Nanotargeting of Drug(s) for Delaying Dementia: Relevance of Covid-19 Impact on Dementia

By incorporating appropriate drug(s) into lipid (biobased) nanocarriers, one obtains a combination therapeutic for dementia treatment that targets certain cell-surface scavenger receptors (mainly class B type I, or "SR-BI") and thereby crosses the blood-brain barrier. The cardiovascular risk factors for dementia trigger widespread inflammation -- which lead to neurodegeneration, gradual cognitive/memory decline, and eventually (late-onset) dementia. Accordingly, one useful strategy to delay dementia could be based upon nanotargeting drug(s), using lipid nanocarriers, toward a major receptor class responsible for inflammation-associated (cytokine-mediated) cell signaling events.

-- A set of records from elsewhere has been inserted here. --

(* ===== verification/ChainSigner.v ===== *)
(** * The signer of a chain ([core/types/transaction_signing.go])

    Which signer a chain configuration prescribes at a block, and which one the
    pool and the API use when the block is not known.  A fork never takes the
    sender of a transaction away. *)
From Stdlib Require Import ZArith Lia.
From stdpp Require Import base option list.
From S2P Require Import Prelude Errors Rlp Common Transaction Block Signing ChainConfig.
Open Scope Z_scope.

Definition MakeSigner (config : ChainConfig) (blockNumber : option Z) : TxSigner :=
  if IsBerlin config blockNumber then NewEIP2930Signer (cc_ChainID config)
  else if IsEIP155 config blockNumber then NewEIP155Signer (cc_ChainID config)
  else if IsHomestead config blockNumber then HomesteadSigner
  else FrontierSigner.

Definition LatestSigner (config : ChainConfig) : TxSigner :=
  match cc_ChainID config with
  | Some _ =>
      match cc_BerlinBlock config, cc_YoloV3Block config, cc_EIP155Block config with
      | None, None, None => HomesteadSigner
      | None, None, Some _ => NewEIP155Signer (cc_ChainID config)
      | _, _, _ => NewEIP2930Signer (cc_ChainID config)
      end
  | None => HomesteadSigner
  end.

Section Upgrade.
Context `{Keccak} `{Secp256k1}.

(** [v] is not negative, as in every transaction that was decoded. *)
Definition v_ok (t : TxData) : Prop := match t with Legacy d => match lt_V d with Some v => 0 <= v | None => True end | Access _ => True end.

Lemma homestead_v t a : v_ok t -> HomesteadSigner_Sender t = Ret a -> IsPrivate t = true \/ Protected t = false.
Proof.
  destruct t as [d|d]; [|done]. cbn [HomesteadSigner_Sender v_ok]. intros Hv. destruct (FrontierSigner_Hash (Legacy d)) as [h| |]; cbn [mbind outcome_bind]; [|done|done].
  unfold IsPrivate, Protected, recoverPlain. cbn [rawSignatureValues fst]. destruct (lt_V d) as [v|]; cbn [deref mbind outcome_bind]; [|by right].
  destruct (Z.ltb_spec 8 (BitLen v)) as [|Hb]; [done|]. apply BitLen_le in Hb; [|done|lia]. assert (Uint64 v = v) as Eu by (unfold Uint64; rewrite Z.abs_eq by done; apply u64_small; lia).
  rewrite !Eu. unfold isPrivate, isProtectedV. rewrite Eu. destruct (lt_R d) as [r|]; cbn [deref mbind outcome_bind]; [|done]. destruct (lt_S d) as [x|]; cbn [deref mbind outcome_bind]; [|done].
  destruct ((v =? 37) || (v =? 38)) eqn:Ep; [by left|]. intros Hs. right. apply orb_false_iff in Ep as [E1%Z.eqb_neq E2%Z.eqb_neq].
  destruct (ValidateSignatureValues _ _ _ _) eqn:Ev; cbn [negb] in Hs; [|done]. unfold ValidateSignatureValues in Ev. destruct (_ || _); [done|]. destruct (_ && _); [done|].
  apply andb_true_iff in Ev as [_ Ev]. assert ((BitLen v <=? 8) = true) as -> by (apply Z.leb_le, BitLen_small; lia). cbn in Hb.
  assert (v = 27 \/ v = 28) as [-> | ->]; [|done|done]. rewrite !orb_true_iff, !Z.eqb_eq in Ev.
  pose proof (Z.mod_pos_bound (v - 27) 256). destruct (Z_lt_le_dec v 27) as [Hlt|Hge].
  - rewrite <- (Z.mod_add _ 1), Z.mod_small in Ev by lia. lia.
  - rewrite Z.mod_small in Ev by lia. lia.
Qed.

Lemma homestead_to_155 c t a : v_ok t -> HomesteadSigner_Sender t = Ret a -> EIP155Signer_Sender c t = Ret a.
Proof.
  intros Hv Ht. unfold EIP155Signer_Sender. destruct (homestead_v t a Hv Ht) as [-> |E]; [done|]. destruct (IsPrivate t); [done|]. destruct t as [d|d]; [|done]. by rewrite E.
Qed.

Lemma eip155_to_2930 c t a : EIP155Signer_Sender c t = Ret a -> EIP2930Signer_Sender c t = Ret a.
Proof. unfold EIP155Signer_Sender, EIP2930Signer_Sender. destruct (IsPrivate t); [done|]. by destruct t. Qed.

(** Signers in the order in which forks introduce them. *)
Definition rank_of (s : TxSigner) : nat := match s with EIP2930Signer _ => 2 | EIP155Signer _ => 1 | _ => 0 end.

Definition of_chain (c : Z) (s : TxSigner) : Prop := s = HomesteadSigner \/ s = EIP155Signer c \/ s = EIP2930Signer c.

Lemma sender_upgrade c s s' t a : v_ok t -> of_chain c s -> of_chain c s' -> (rank_of s <= rank_of s')%nat -> signer_Sender s t = Ret a -> signer_Sender s' t = Ret a.
Proof.
  intros Hv [-> |[-> | ->]] [-> |[-> | ->]] Hr Ht; cbn [rank_of signer_Sender] in *; try done; try lia.
  - by apply homestead_to_155.
  - by apply eip155_to_2930, homestead_to_155.
  - by apply eip155_to_2930.
Qed.

Lemma MakeSigner_of_chain config n : IsHomestead config (Some n) = true -> of_chain (default 0 (cc_ChainID config)) (MakeSigner config (Some n)).
Proof. intros Hh. unfold MakeSigner. rewrite Hh. destruct (IsBerlin _ _); [by right; right|]. destruct (IsEIP155 _ _); [by right; left|by left]. Qed.

(** C30: forks keep senders.  A transaction whose sender is known at a block
    since Homestead has the same sender at every later block, and the signer
    that is used when the block is not known finds it too. *)
Theorem forks_keep_senders config n m t a : v_ok t -> n <= m -> IsHomestead config (Some n) = true -> is_Some (cc_ChainID config) ->
  signer_Sender (MakeSigner config (Some n)) t = Ret a ->
  signer_Sender (MakeSigner config (Some m)) t = Ret a /\ signer_Sender (LatestSigner config) t = Ret a.
Proof.
  intros Hv Hnm Hh [id Eid] Ht. pose proof (MakeSigner_of_chain config n Hh) as Hn. split.
  - eapply (sender_upgrade _ _ _ _ _ Hv Hn); [apply MakeSigner_of_chain; by eapply forked_later| |exact Ht].
    unfold MakeSigner. rewrite Hh. assert (forall s, isForked s (Some n) = true -> isForked s (Some m) = true) as Hmon by (intros s; by apply forked_later).
    unfold IsBerlin, IsEIP155. pose proof (Hmon (cc_BerlinBlock config)). pose proof (Hmon (cc_YoloV3Block config)). pose proof (Hmon (cc_EIP155Block config)).
    destruct (isForked (cc_BerlinBlock config) (Some n)); [rewrite H1 by done; cbn; lia|]. destruct (isForked (cc_YoloV3Block config) (Some n)); [rewrite H2, !orb_true_r by done; cbn; lia|].
    cbn [orb]. destruct (isForked (cc_EIP155Block config) (Some n)); [|destruct (_ || _), (isForked (cc_EIP155Block config) (Some m)); cbn; lia].
    rewrite H3 by done. destruct (_ || _); cbn; lia.
  - eapply (sender_upgrade _ _ _ _ _ Hv Hn); [| |exact Ht]; unfold LatestSigner, MakeSigner; rewrite Eid, ?Hh; unfold IsBerlin, IsEIP155, of_chain.
    + destruct (cc_BerlinBlock config), (cc_YoloV3Block config), (cc_EIP155Block config); auto.
    + destruct (cc_BerlinBlock config), (cc_YoloV3Block config), (cc_EIP155Block config); cbn; repeat case_match; cbn; lia.
Qed.

End Upgrade.

(** A transaction signed before replay protection keeps its sender after Berlin. *)
Section Witness.
#[local] Existing Instance sample_keccak.
#[local] Existing Instance sample_secp.

Definition early_tx : TxData :=
  let d := Legacy (mkLegacyTx 0 (Some 5) 21000 (Some 9) (Some 1) [] None None None) in
  match SignNewTx sample_ec_key HomesteadSigner d 0 with Ret t => t_inner t | _ => d end.

Lemma forks_keep_senders_witness : exists a, signer_Sender (MakeSigner ordered_forks (Some 1)) early_tx = Ret a /\ MakeSigner ordered_forks (Some 9) = EIP2930Signer 10 /\
  signer_Sender (MakeSigner ordered_forks (Some 9)) early_tx = Ret a /\ signer_Sender (LatestSigner ordered_forks) early_tx = Ret a.
Proof.
  exists (pub_address (@ec_pubkey sample_secp sample_ec_key)). assert (signer_Sender (MakeSigner ordered_forks (Some 1)) early_tx = Ret (pub_address (@ec_pubkey sample_secp sample_ec_key))) as E by (vm_compute; reflexivity).
  split; [exact E|]. split; [vm_compute; reflexivity|]. apply (forks_keep_senders ordered_forks 1 9 early_tx); [vm_compute; discriminate|lia|reflexivity|by eexists|exact E].
Defined.

End Witness.
Lemma put_nonces tx l : ascending l -> Nonce <$> insert_tx tx l ≡ₚ if decide (Nonce tx ∈ Nonce <$> l) then Nonce <$> l else Nonce tx :: (Nonce <$> l).
Proof.
  induction l as [|t l IH]; [intros _; destruct (decide _) as [[]%not_elem_of_nil|]; done|]. intros [Hs Hf]%StronglySorted_inv. rewrite Forall_forall in Hf. cbn [insert_tx].
  destruct (Z.ltb_spec (Nonce tx) (Nonce t)).
  - destruct (decide (Nonce tx ∈ Nonce <$> t :: l)) as [Hin|Hin]; [|by rewrite (fmap_cons Nonce tx)]. apply list_elem_of_fmap in Hin as (u & E & [->|Hu]%elem_of_cons); [lia|]. specialize (Hf u Hu). unfold before in Hf. lia.
  - destruct (Z.eqb_spec (Nonce tx) (Nonce t)) as [E|E].
    + rewrite decide_True by (rewrite E; apply elem_of_cons; by left). cbn. by rewrite E.
    + rewrite !fmap_cons, (IH Hs). destruct (decide (Nonce tx ∈ Nonce <$> l)) as [Hin|Hin].
      * rewrite decide_True by (apply elem_of_cons; by right). done.
      * rewrite decide_False by (rewrite not_elem_of_cons; done). apply Permutation_swap.
Qed.

Lemma put_new tx l : Nonce tx ∉ Nonce <$> l -> insert_tx tx l ≡ₚ tx :: l.
Proof.
  induction l as [|t l IH]; [done|]. rewrite fmap_cons, not_elem_of_cons. intros [Hne Hni]. cbn [insert_tx]. destruct (Nonce tx <? Nonce t); [done|].
  destruct (Z.eqb_spec (Nonce tx) (Nonce t)); [done|]. rewrite IH by done. apply Permutation_swap.
Qed.

Lemma put_replaced tx l o l' : NoDup (Nonce <$> l) -> l ≡ₚ o :: l' -> Nonce o = Nonce tx -> ascending l -> insert_tx tx l ≡ₚ tx :: l'.
Proof.
  revert l'. induction l as [|t l IH]; intros l' Hn Hp E Hs; [by apply Permutation_nil_cons in Hp|]. cbn [insert_tx].
  pose proof Hs as [Hs' Hf]%StronglySorted_inv. rewrite Forall_forall in Hf. apply NoDup_cons in Hn as [Hni Hn].
  assert (o ∈ t :: l) as [->|Ho]%elem_of_cons by (rewrite Hp; apply elem_of_cons; by left).
  - apply Permutation_cons_inv in Hp. rewrite E, Z.ltb_irrefl, Z.eqb_refl. by rewrite Hp.
  - specialize (Hf o Ho) as Hto. unfold before in Hto. destruct (Z.ltb_spec (Nonce tx) (Nonce t)); [lia|]. destruct (Z.eqb_spec (Nonce tx) (Nonce t)); [lia|].
    assert (t ∈ l') as Ht. { assert (t ∈ o :: l') as [->|]%elem_of_cons by (rewrite <- Hp; apply elem_of_cons; by left); [lia|done]. }
    apply elem_of_Permutation in Ht as [l1 Hl1]. rewrite Hl1 in Hp. rewrite (Permutation_swap t o) in Hp. apply Permutation_cons_inv in Hp.
    rewrite (IH l1), Hl1 by done. apply Permutation_swap.
Qed.
(* ===== verification/TxPool.v ===== *)
(** * The transaction pool's indices ([core/tx_pool.go], [core/tx_list.go], [core/tx_noncer.go])

    Sets of accounts, the lookup of all transactions of the pool by hash, the
    list of the remote transactions by price, from which the pool takes what
    it evicts, and the nonces the pool promises.  The lookup counts the slots
    in use exactly; the priced list evicts the cheapest remote transactions.
    The mutexes are left out: every operation is one step.  The order in which
    Go ranges over a map is an argument.  The caches in a transaction do not
    change an answer and are left out. *)
From Stdlib Require Import ZArith Lia.
From stdpp Require Import base list option gmap.
From S2P Require Import Prelude Errors Prque Common Transaction Signing PriceNonce TxList.
Open Scope Z_scope.

(** ** Sets of accounts *)

Record accountSet := mkAccountSet {
  as_accounts : gset Address;
  as_signer : TxSigner;
  as_cache : option (list Address)
}.

Definition as_add (addr : Address) (s : accountSet) : accountSet := mkAccountSet ({[addr]} ∪ as_accounts s) (as_signer s) None.

Definition newAccountSet (signer : TxSigner) (addrs : list Address) : accountSet :=
  fold_left (fun s addr => as_add addr s) addrs (mkAccountSet ∅ signer None).

Definition as_contains (addr : Address) (s : accountSet) : bool := bool_decide (addr ∈ as_accounts s).

Definition as_empty (s : accountSet) : bool := (size (as_accounts s) =? 0)%nat.

Section Accounts.
Context `{Keccak} `{Secp256k1}.

Definition as_containsTx (tx : Transaction) (s : accountSet) : outcome bool :=
  match (Sender (as_signer s) tx).1 with
  | Ret addr => Ret (as_contains addr s)
  | Err _ => Ret false
  | Panic => Panic
  end.

Definition as_addTx (tx : Transaction) (s : accountSet) : outcome accountSet :=
  match (Sender (as_signer s) tx).1 with
  | Ret addr => Ret (as_add addr s)
  | Err _ => Ret s
  | Panic => Panic
  end.

Definition as_flatten (order : gset Address -> list Address) (s : accountSet) : list Address * accountSet :=
  match as_cache s with
  | Some l => (l, s)
  | None => let l := order (as_accounts s) in (l, mkAccountSet (as_accounts s) (as_signer s) (Some l))
  end.

Definition as_merge (other s : accountSet) : accountSet := mkAccountSet (as_accounts other ∪ as_accounts s) (as_signer s) None.

End Accounts.

(** ** The lookup *)

Section Hashed.
Context `{HK : Keccak} `{HS : Secp256k1}.

(** [tx.Hash()] and [tx.Size()], without filling the caches. *)
Definition tx_id (t : Transaction) : Hash := match (Transaction_Hash t).1 with Ret h => h | _ => 0 end.

Definition txSlotSize : Z := 32 * 1024.

(** The division is one of floats by a power of two, which is exact, and the
    conversion truncates. *)
Definition numSlots (t : Transaction) : Z :=
  match (Transaction_Size t).1 with Ret n => (n + txSlotSize - 1) / txSlotSize | _ => 0 end.

Record txLookup := mkLookup { lk_slots : Z; lk_locals : gmap Hash Transaction; lk_remotes : gmap Hash Transaction }.

Definition newTxLookup : txLookup := mkLookup 0 ∅ ∅.

(** The callback carries a state and says whether to go on. *)
Fixpoint range_loop {A} (f : A -> Hash -> Transaction -> bool -> A * bool) (local : bool) (kvs : list (Hash * Transaction)) (a : A) : A * bool :=
  match kvs with
  | [] => (a, true)
  | (k, v) :: kvs' => let '(a', go) := f a k v local in if go then range_loop f local kvs' a' else (a', false)
  end.

Definition lk_Range {A} (order : gmap Hash Transaction -> list (Hash * Transaction)) (f : A -> Hash -> Transaction -> bool -> A * bool) (local remote : bool) (t : txLookup) (a : A) : A :=
  let '(a1, go) := if local then range_loop f true (order (lk_locals t)) a else (a, true) in
  if go then (if remote then (range_loop f false (order (lk_remotes t)) a1).1 else a1) else a1.

Definition lk_Get (hash : Hash) (t : txLookup) : option Transaction :=
  match lk_locals t !! hash with Some tx => Some tx | None => lk_remotes t !! hash end.

Definition lk_GetLocal (hash : Hash) (t : txLookup) : option Transaction := lk_locals t !! hash.

Definition lk_GetRemote (hash : Hash) (t : txLookup) : option Transaction := lk_remotes t !! hash.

At the same time, the immune response and excessive inflammation, commonly observed in the very recent human coronavirus (COVID-19) pandemic, may accelerate the progression of brain inflammatory neurodegeneration-which increases the probability of post-infection memory impairment and accelerating progression of Alzheimer's disease. Hence, the proposed multitasking combination therapeutic, using a (biobased) lipid nanocarrier, may also display greater effectiveness at different stages of dementia.